Titelbild: Bernt Ruttner

Anlässlich unseres 25-jährigen Bestehens befragten wir langjährige Vereinsmitglieder zur Entwicklung des Vereins und der Biologie in Österreich. Vielen Dank an Dr. Bernt Ruttner, Gründungsmitglied der ABA (vormals VÖBL), für das Interview.

Mit welchen Erwartungen und Hoffnungen sind Sie vor 25 Jahren der Austrian Biologist Association (ABA) beigetreten?

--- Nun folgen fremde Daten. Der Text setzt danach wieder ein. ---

(* ===== verification/Fs.v ===== *)
(** * kernel/fs.c: blocks, inodes, directories and paths

    A pointer to an inode is an index into [k_itable]; a path or a name is the
    list of its bytes before the NUL.  [dst] and [src] are the two kinds of
    address that [either_copyout] and [either_copyin] take. *)

From S2P Require Import Prelude Riscv Mem Cstring State Sched Uart Bio Log Kalloc Vm.

(** ** fs.h *)

Definition ROOTINO : Z := 1.
Definition BSIZE : Z := 1024.
Definition FSMAGIC : Z := 0x10203040.
Definition NDIRECT : Z := 12.
Definition NINDIRECT : Z := BSIZE / 4.
Definition MAXFILE : Z := NDIRECT + NINDIRECT.
Definition DINODE_SIZE : Z := 64.
Definition IPB : Z := BSIZE / DINODE_SIZE.
Definition IBLOCK (i : Z) (sb : superblock) : Z := u32 (i / IPB + sb_inodestart sb).
Definition BPB : Z := BSIZE * 8.
Definition BBLOCK (b : Z) (sb : superblock) : Z := u32 (b / BPB + sb_bmapstart sb).
Definition DIRSIZ : Z := 14.
Definition DIRENT_SIZE : Z := 16.
Definition T_DIR : Z := 1.
Definition T_FILE : Z := 2.
Definition T_DEVICE : Z := 3.

#[export] Hint Unfold ROOTINO BSIZE NDIRECT NINDIRECT MAXFILE DINODE_SIZE IPB BPB DIRSIZ DIRENT_SIZE
  T_DIR T_FILE T_DEVICE : kconst.

(** [struct dinode] at byte [o] of a block. *)
Definition load16 := loadn 2.
Definition store16 := storen 2.

Definition di_type (d : block) (o : Z) : Z := s16 (load16 d o).
Definition di_major (d : block) (o : Z) : Z := s16 (load16 d (o + 2)).
Definition di_minor (d : block) (o : Z) : Z := s16 (load16 d (o + 4)).
Definition di_nlink (d : block) (o : Z) : Z := s16 (load16 d (o + 6)).
Definition di_size (d : block) (o : Z) : Z := load32 d (o + 8).
Definition di_addr (d : block) (o i : Z) : Z := load32 d (o + 12 + 4 * i).

(** Where inode [inum] starts in its block. *)
Definition di_off (inum : Z) : Z := inum mod IPB * DINODE_SIZE.

Definition dinode_put (d : block) (o : Z) (ip : inode) : block :=
  let d := store16 d o (u16 (i_type ip)) in
  let d := store16 d (o + 2) (u16 (i_major ip)) in
  let d := store16 d (o + 4) (u16 (i_minor ip)) in
  let d := store16 d (o + 6) (u16 (i_nlink ip)) in
  let d := store32 d (o + 8) (i_size ip) in
  fold_left (fun d i => store32 d (o + 12 + 4 * i) (nth (Z.to_nat i) (i_addrs ip) 0))
    (seqZ 0 (NDIRECT + 1)) d.
Lemma writei_spec s0 d w P bs s i ip nb off n p :
  txn s0 d w P bs [] s -> k_itable s0 !! i = Some ip -> i_dev ip = dev -> file_ok d P ip nb ->
  0 <= off <= i_size ip -> 0 <= n -> off + n <= nb * BSIZE ->
  Z.of_nat (length bs) + turns off (off + n) + 1 < Z.min LOGSIZE size ->
  inode_block (k_sb s0) ip < 2 ^ 31 -> (forall bn, 0 <= bn < nb -> inode_block (k_sb s0) ip <> blkno d P ip bn) ->
  inode_block (k_sb s0) ip <> iaddr ip NDIRECT ->
  wp (writei i (FromKern p) off n) (fun r s' => r = n /\ exists s1 P' bs', txn s1 d w P' bs' [] s' /\
    k_itable s1 !! i = Some (grown ip (off + n)) /\ written [inode_block (k_sb s0) ip] d P P' ip nb off n p /\
    Z.of_nat (length bs') <= Z.of_nat (length bs) + turns off (off + n) + 1) s.
Proof using BC.
  intros Ht Hi Hdev Hok Hoff Hn Hnb Hlog Hib Hd Hd2. pose proof (fo_max _ _ _ _ Hok) as Hmax.
  unfold writei. eapply txn_inode_get; [exact Ht|exact Hi|].
  unfold u32. unfold MAXFILE, NINDIRECT, NDIRECT, BSIZE in Hmax, Hnb. rewrite (Z.mod_small (off + n)) by lia.
  destruct (Z.ltb_spec (i_size ip) off); [lia|]. destruct (Z.ltb_spec (off + n) off); [lia|]. cbn [orb].
  destruct (Z.ltb_spec (MAXFILE * BSIZE) (off + n)); [unfold MAXFILE, NINDIRECT, NDIRECT, BSIZE in *; lia|].
  pose proof (turns_le off n ltac:(lia) Hn). apply wp_bind.
  pose proof (writei_loop s0 d w P bs i ip nb off n p Hi Hdev Hok ltac:(lia) Hnb (S (Z.to_nat (n / BSIZE + 2))) 0 P bs p s Ht (written_0 _ _ _ _ _ _)) as Hl.
  rewrite Z.add_0_r in Hl. eapply wp_mono; [apply Hl; try lia; done|]. clear s Ht Hl. intros [tot off'] s ([= -> ->] & P' & bs' & Ht & Hw & Hbs).
  eapply txn_inode_get; [exact Ht|exact Hi|]. set (ip' := grown ip (off + n)).
  assert (inode_block (k_sb s0) ip' = inode_block (k_sb s0) ip /\ i_dev ip' = dev /\ forall k, iaddr ip' k = iaddr ip k) as (Eib & Hdev' & Ead).
  { unfold ip', grown. destruct (i_size ip <? off + n); done. }
  eapply grow_spec; [exact Ht|exact Hi|]. fold ip'. clear s Ht. intros s1 s Hsb Hi1 Ht. apply wp_bind.
  change (Z.to_nat LOGSIZE) with bhead in *. assert (Z.of_nat bhead = LOGSIZE) as Eb by done.
  eapply wp_mono; [eapply iupdate_spec; [exact Ht|exact Hi1|done|by rewrite Hsb, Eib| |lia]|].
  { unfold spare. change (Z.to_nat LOGSIZE) with bhead. lia. }
  clear s Ht. intros u s Ht. apply wp_ret. split; [done|]. eexists s1, _, _. split; [exact Ht|]. split; [done|].
  rewrite Hsb, Eib in *. pose proof (absorb_length bs' (inode_block (k_sb s0) ip)). split; [|lia].
  by apply written_other.
Qed.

Die ABA wurde als VÖBL, als Vereinigung Österreichischer Biologielehrer, von den Landes­arbeits­gemeinschaftsleitern der AHS gegründet. Gedacht war, einen Biologielehrer-Verein zu schaffen, der – analog zu den Vereinen der Chemie- oder der Geographielehrer – außerhalb des Ministeriums und der Landesschulräte Informationen und Fortbildungen organisieren kann. Im Gegensatz zu den anderen Vereinen fehlten uns aber zahlungskräftige Sponsoren. Landwirtschaftskammern oder Pharmafirmen trauten den Biologielehrern nicht so richtig über den Weg. Bei Chemie und Geographie waren die wirtschaftlichen Interessen klar, bei Biologie nicht. Außerdem erlebte die politische Partei der Grünen ihren ersten Aufschwung und irgendwie nahm man an, dass Biologielehrer automatisch Grüne sein müssten. Dennoch wurde der Verein gegründet und gleich auch das Konzept einer informativen Zeitschrift erarbeitet, an der sich jede interessierte Biologielehrkraft beteiligen konnte. Sie hieß VÖBL und wandelte sich im Laufe der Zeit ins „bioskop“.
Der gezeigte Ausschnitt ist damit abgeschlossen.